When the agent later installs Tailscale, the race fix is already in place.
---
## Adding Tailscale (agent's job)
When the agent installs Tailscale on a deployed instance:
1. `pkg install tailscale`
2. `sysrc tailscaled_enable="YES"`
3. `tailscale up --authkey=<key> --hostname=<name>`
4. Edit `/etc/pf.conf` — uncomment the Tailscale block:
```pf
tailscale_if="tailscale0"
pass in quick on $tailscale_if proto tcp to port 22 keep state # SSH via Tailscale
block in quick on $ext_if proto tcp to port 22 # Block public SSH
pass in quick on $tailscale_if proto tcp to port 5900 keep state # wayvnc glasspane
block in quick on $ext_if proto tcp to port 5900 # Block public VNC
pass in quick on $ext_if proto udp to port 41641 keep state # Tailscale WireGuard
pass in quick on $ext_if inet6 proto udp to port 41641 keep state # Tailscale WireGuard v6
```
5. Reload PF: `pfctl -f /etc/pf.conf`
After this, SSH and VNC on the public interface are blocked. Access is via Tailscale only.

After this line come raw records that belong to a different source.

(** X9.  With a threshold of at most 0.8, a face that [recognize_face] names
    is shown with a reliability above [(0.8 - threshold) / 0.8 * 100], and a
    face it does not name with a reliability of at most that value: 25 % for
    the shipped threshold 0.6. *)
Theorem recognized_reliability_floor
        (cfg : Config) (db : Database) (q : Np.ndarray) (c : bool)
        (name : option string) (d : R) :
  DISTANCE_THRESHOLD cfg <= 0.8 ->
  recognize_face cfg db q c = Ok (name, d) ->
  (name <> None ->
   (0.8 - DISTANCE_THRESHOLD cfg) / 0.8 * 100 < reliability (Some d))
  /\ (name = None ->
      reliability (Some d) <= (0.8 - DISTANCE_THRESHOLD cfg) / 0.8 * 100).
Proof.
  intros Hthr Hrec.
  destruct (recognize_face_ok_inv cfg db q c name d Hrec)
    as (ds & i & _ & _ & Hlt & Hge).
  unfold reliability, Py.max. split.
  - intros Hname.
    destruct (Rlt_dec d (DISTANCE_THRESHOLD cfg)) as [H|H];
      [|rewrite (Hge H) in Hname; contradiction].
    destruct (Rlt_dec 0 ((0.8 - d) / 0.8 * 100)); lra.
  - intros Hname.
    destruct (Rlt_dec d (DISTANCE_THRESHOLD cfg)) as [H|H].
    + destruct (Hlt H) as [_ Hsome]. contradiction.
    + destruct (Rlt_dec 0 ((0.8 - d) / 0.8 * 100)); lra.
Qed.

Lemma recognized_reliability_floor_witness :
  (Some "Ana"%string <> None ->
   (0.8 - DISTANCE_THRESHOLD config) / 0.8 * 100 < reliability (Some 0))
  /\ (Some "Ana"%string = None ->
      reliability (Some 0) <= (0.8 - DISTANCE_THRESHOLD config) / 0.8 * 100).
Proof.
  apply (recognized_reliability_floor config store_two [1; 0] true).
  - simpl. lra.
  - exact sample_recognize_ana.
Defined.

Lemma draw_face_box_colors_witness :
  ov_color (draw_face_box det_a (Some "Ana"%string) (Some 0.2)) = (0, 255, 0)%Z
  /\ ov_label (draw_face_box det_a None (Some 0.7)) = "Desconocido"%string.
Proof.
  split.
  - apply (proj2 (proj2 (proj2 (draw_face_box_colors det_a (Some "Ana"%string) 0.2)))
                 "Ana"%string eq_refl).
    + discriminate.
    + lra.
  - apply (proj1 (proj2 (proj2 (draw_face_box_colors det_a None 0.7)))).
    reflexivity.
Defined.

Close Scope R_scope.

(** ** More about the loop *)

Section LoopInvariants.

Open Scope Z_scope.

Variable cfg : Config.
Variable database : Database.
Variable cv2_resize : image -> Z * Z -> result image.
Variable detect_faces : image -> result (list Detection).
Variable embedder_embeddings : image -> result Np.ndarray.

Local Abbreviation body :=
  (loop_body cfg database cv2_resize detect_faces embedder_embeddings).
Local Abbreviation loop :=
  (run_loop cfg database cv2_resize detect_faces embedder_embeddings).

Lemma process_detection_genuine (rgb_frame : image) (c : bool)
      (detection : Detection) (entry : FaceData) :
  process_detection cfg database cv2_resize embedder_embeddings rgb_frame c detection
  = Ok (Some entry) ->
  fd_detection entry = detection /\ genuine_entry cfg database entry.
Proof.
  unfold process_detection.
  destruct (Rlt_dec (confidence detection) (CONFIDENCE_THRESHOLD cfg)) as [|Hconf];
    [discriminate|].
  destruct (size (live_crop rgb_frame detection) =? 0); [discriminate|].
  destruct (get_face_embedding _ _ _ _) as [v|x]; simpl; [|discriminate].
  destruct (recognize_face cfg database v c) as [[name d]|x] eqn:Hrec; simpl;
    [|discriminate].
  intros H. injection H as <-. split; [reflexivity|].
  destruct (recognize_face_ok_inv cfg database v c name d Hrec)
    as (ds & i & _ & _ & Hlt & Hge).
  unfold genuine_entry; cbn [fd_detection fd_name fd_distance].
  repeat split; try assumption.
  - destruct (Rlt_dec d (DISTANCE_THRESHOLD cfg)) as [Hd|Hd].
    + destruct (Hlt Hd) as [Heq _]. rewrite Heq in H.
      eapply nth_error_In. exact H.
    + rewrite (Hge Hd) in H. discriminate.
  - destruct (Rlt_dec d (DISTANCE_THRESHOLD cfg)) as [Hd|Hd]; [exact Hd|].
    rewrite (Hge Hd) in H. discriminate.
  - intros Hnone Hd. destruct (Hlt Hd) as [_ Hsome]. contradiction.
Qed.

Lemma detections_loop_genuine (rgb_frame : image) (c : bool)
      (detections : list Detection) :
  forall acc res,
    Forall (genuine_entry cfg database) acc ->
    detections_loop cfg database cv2_resize embedder_embeddings
                    rgb_frame c detections acc = Ok res ->
    Forall (genuine_entry cfg database) res.
Proof.
  induction detections as [|d rest IH]; intros acc res Hacc H; simpl in H.
  - injection H as <-. exact Hacc.
  - destruct (process_detection _ _ _ _ rgb_frame c d) as [[entry|]|x] eqn:Hd;
      simpl in H; [| |discriminate].
    + apply (IH _ _ (proj2 (Forall_app _ _ _) (conj Hacc (Forall_cons _
                (proj2 (process_detection_genuine _ _ _ _ Hd)) (Forall_nil _)))) H).
    + apply (IH _ _ Hacc H).
Qed.
Lemma slice_splice_same o new bs :
  in_range o (blen new) bs = true → slice o (blen new) (splice o new bs) = new.
Proof.
  rewrite in_range_spec. intros. unfold splice.
  assert (o = blen (take (Z.to_nat o) bs)) as E.
  { unfold blen in *. rewrite length_take. lia. }
  rewrite E at 1. rewrite slice_app_r, Z.sub_diag by lia.
  apply slice_prefix.
Qed.

Lemma slice_splice_before o n p new bs :
  (0 ≤ o)%Z → (o + n ≤ p)%Z → in_range p (blen new) bs = true →
  slice o n (splice p new bs) = slice o n bs.
Proof.
  rewrite in_range_spec. intros. unfold splice.
  rewrite slice_app_l by (unfold blen in *; rewrite ?length_take; lia).
  rewrite <- (take_drop (Z.to_nat p) bs) at 2.
  by rewrite slice_app_l by (unfold blen in *; rewrite ?length_take; lia).
Qed.

Lemma slice_splice_after o n p new bs :
  (p + blen new ≤ o)%Z → in_range p (blen new) bs = true →
  slice o n (splice p new bs) = slice o n bs.
Proof.
  rewrite in_range_spec. intros. unfold splice.
  rewrite slice_app_r by (unfold blen in *; rewrite ?length_take; lia).
  rewrite slice_app_r by (unfold blen in *; rewrite ?length_take; lia).
  unfold slice. f_equal. rewrite drop_drop. f_equal.
  unfold blen in *. rewrite length_take. lia.
Qed.

Lemma splice_all new bs : blen new = blen bs → splice 0 new bs = new.
Proof.
  unfold splice, blen. intros. simpl. rewrite drop_ge by lia. apply app_nil_r.
Qed.

Lemma slice_splice_inside o n p new bs :
  (p ≤ o)%Z → (o + n ≤ p + blen new)%Z → in_range p (blen new) bs = true →
  slice o n (splice p new bs) = slice (o - p) n new.
Proof.
  rewrite in_range_spec. intros. unfold splice.
  assert (blen (take (Z.to_nat p) bs) = p) as E.
  { unfold blen in *. rewrite length_take. lia. }
  rewrite slice_app_r by lia. rewrite E. apply slice_app_l; lia.
Qed.

Lemma slice_slice a b o n bs :
  (0 ≤ a)%Z → (0 ≤ o)%Z → (a + b ≤ n)%Z → slice a b (slice o n bs) = slice (o + a) b bs.
Proof.
  intros. unfold slice. destruct (decide (0 ≤ b)%Z).
  - rewrite skipn_firstn_comm, drop_drop, take_take.
    f_equal; [lia|]. f_equal. lia.
  - by replace (Z.to_nat b) with 0 by lia.
Qed.

(** Two writes in a row are one. *)
Lemma splice_splice_next p x y bs : (0 ≤ p ≤ blen bs)%Z →
  splice (p + blen x) y (splice p x bs) = splice p (x ++ y) bs.
Proof.
  unfold blen. intros Hp. unfold splice.
  replace (Z.to_nat (p + Z.of_nat (length x))) with (Z.to_nat p + length x) by lia.
  set (h := take (Z.to_nat p) bs).
  assert (Hh : length h = Z.to_nat p) by (unfold h; rewrite length_take; lia).
  rewrite (app_assoc h x). rewrite take_app_length' by (rewrite length_app; lia).
  rewrite drop_app_ge by (rewrite length_app; lia).
  rewrite drop_drop, !length_app, <- !app_assoc. do 4 f_equal. lia.
Qed.

(** A write over a write of the same place and size. *)
Lemma splice_splice_over o x y bs : in_range o (blen y) bs = true → blen x = blen y →
  splice o x (splice o y bs) = splice o x bs.
Proof.
  rewrite in_range_spec. unfold blen. intros Hin Hl. unfold splice.
  set (h := take (Z.to_nat o) bs).
  assert (Hh : length h = Z.to_nat o) by (unfold h; rewrite length_take; lia).
  rewrite take_app_length' by done. do 2 f_equal.
  rewrite app_assoc, drop_app_length'; [f_equal; lia|]. rewrite length_app. lia.
Qed.

(** Position by position; [splice] may reach past the end. *)
Lemma lookup_splice o new bs (i : nat) : (0 ≤ o ≤ blen bs)%Z →
  splice o new bs !! i =
    if decide (Z.of_nat i < o)%Z then bs !! i
    else if decide (Z.of_nat i < o + blen new)%Z then new !! (i - Z.to_nat o) else bs !! i.
Proof.
  unfold blen, splice. intros Ho.
  assert (Hl : length (take (Z.to_nat o) bs) = Z.to_nat o) by (rewrite length_take; lia).
  repeat case_decide.
  - rewrite lookup_app_l by lia. apply lookup_take_lt. lia.
  - rewrite lookup_app_r, lookup_app_l by lia. f_equal. lia.
  - rewrite lookup_app_r, lookup_app_r, lookup_drop by lia. f_equal. lia.
Qed.

Lemma lookup_slice o n bs (i : nat) : (0 ≤ o)%Z → (Z.of_nat i < n)%Z →
  slice o n bs !! i = bs !! (Z.to_nat o + i).
Proof. intros. unfold slice. rewrite lookup_take_lt by lia. apply lookup_drop. Qed.

Lemma blen_splice_max o new bs : (0 ≤ o ≤ blen bs)%Z →
  blen (splice o new bs) = Z.max (blen bs) (o + blen new).
Proof. unfold blen, splice. intros. rewrite !length_app, length_take, length_drop. lia. Qed.

Lemma map_splice f o new bs : map f (splice o new bs) = splice o (map f new) (map f bs).
Proof. unfold splice. by rewrite !map_app, firstn_map, skipn_map, length_map. Qed.

Lemma splice_app_r o new xs ys : (blen xs ≤ o)%Z →
  splice o new (xs ++ ys) = xs ++ splice (o - blen xs) new ys.
Proof.
  unfold blen, splice. intros. rewrite take_app_ge, drop_app_ge by lia. rewrite <- app_assoc.
  by replace (Z.to_nat (o - Z.of_nat (length xs))) with (Z.to_nat o - length xs) by lia;
    replace (Z.to_nat o + length new - length xs) with (Z.to_nat o - length xs + length new) by lia.
Qed.

Lemma map_slice f o n bs : map f (slice o n bs) = slice o n (map f bs).
Proof. unfold slice. by rewrite skipn_map, firstn_map. Qed.

Lemma blen_slice_le o n bs : (0 ≤ n)%Z → (blen (slice o n bs) ≤ n)%Z.
Proof. intros. unfold blen, slice. rewrite length_take. lia. Qed.

Create Rewrite HintDb tead_len.
#[export] Hint Rewrite blen_app blen_le_encode : tead_len.
#[export] Hint Rewrite blen_zeros using lia : tead_len.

`pf_reload` (already installed) handles the cold boot race automatically.
---
## Troubleshooting SSH lockout
**Symptom:** SSH connections refused, can only access via provider console.
**Diagnosis checklist:**
```sh
# Is PF running?
pfctl -s info | head -3
# Are you blocked by bruteforce table?
pfctl -t bruteforce -T show
# Is Tailscale up (if using Tailscale SSH)?
tailscale status
# Does tailscale0 exist?
ifconfig tailscale0
# Test pf.conf loads without error
pfctl -nf /etc/pf.conf
```
**Quick recovery (from provider console):**
```sh
# Disable PF temporarily to get SSH access
service pf stop
# Diagnose, fix, then re-enable
service pf start
```
**If locked out due to Tailscale race (cold boot):**
```sh
# Re-enable PF after tailscale0 is confirmed up
tailscale status # confirm connected
pfctl -f /etc/pf.conf # reload — resolves tailscale0 index
```
---
## Ports reference
| Port | Protocol | Purpose |
| ----- | -------- | ------------------------------------------------------------------- |
| 22 | TCP | SSH (rate-limited, brute-force protected) — moves to Tailscale-only |
| 80 | TCP | HTTP — Let's Encrypt certificate renewals |
| 443 | TCP | HTTPS — agent UI |
| 5900 | TCP | VNC — wayvnc glasspane (Tailscale-only) |
| 41641 | UDP | Tailscale WireGuard (if Tailscale installed) |
All other inbound traffic is blocked by default.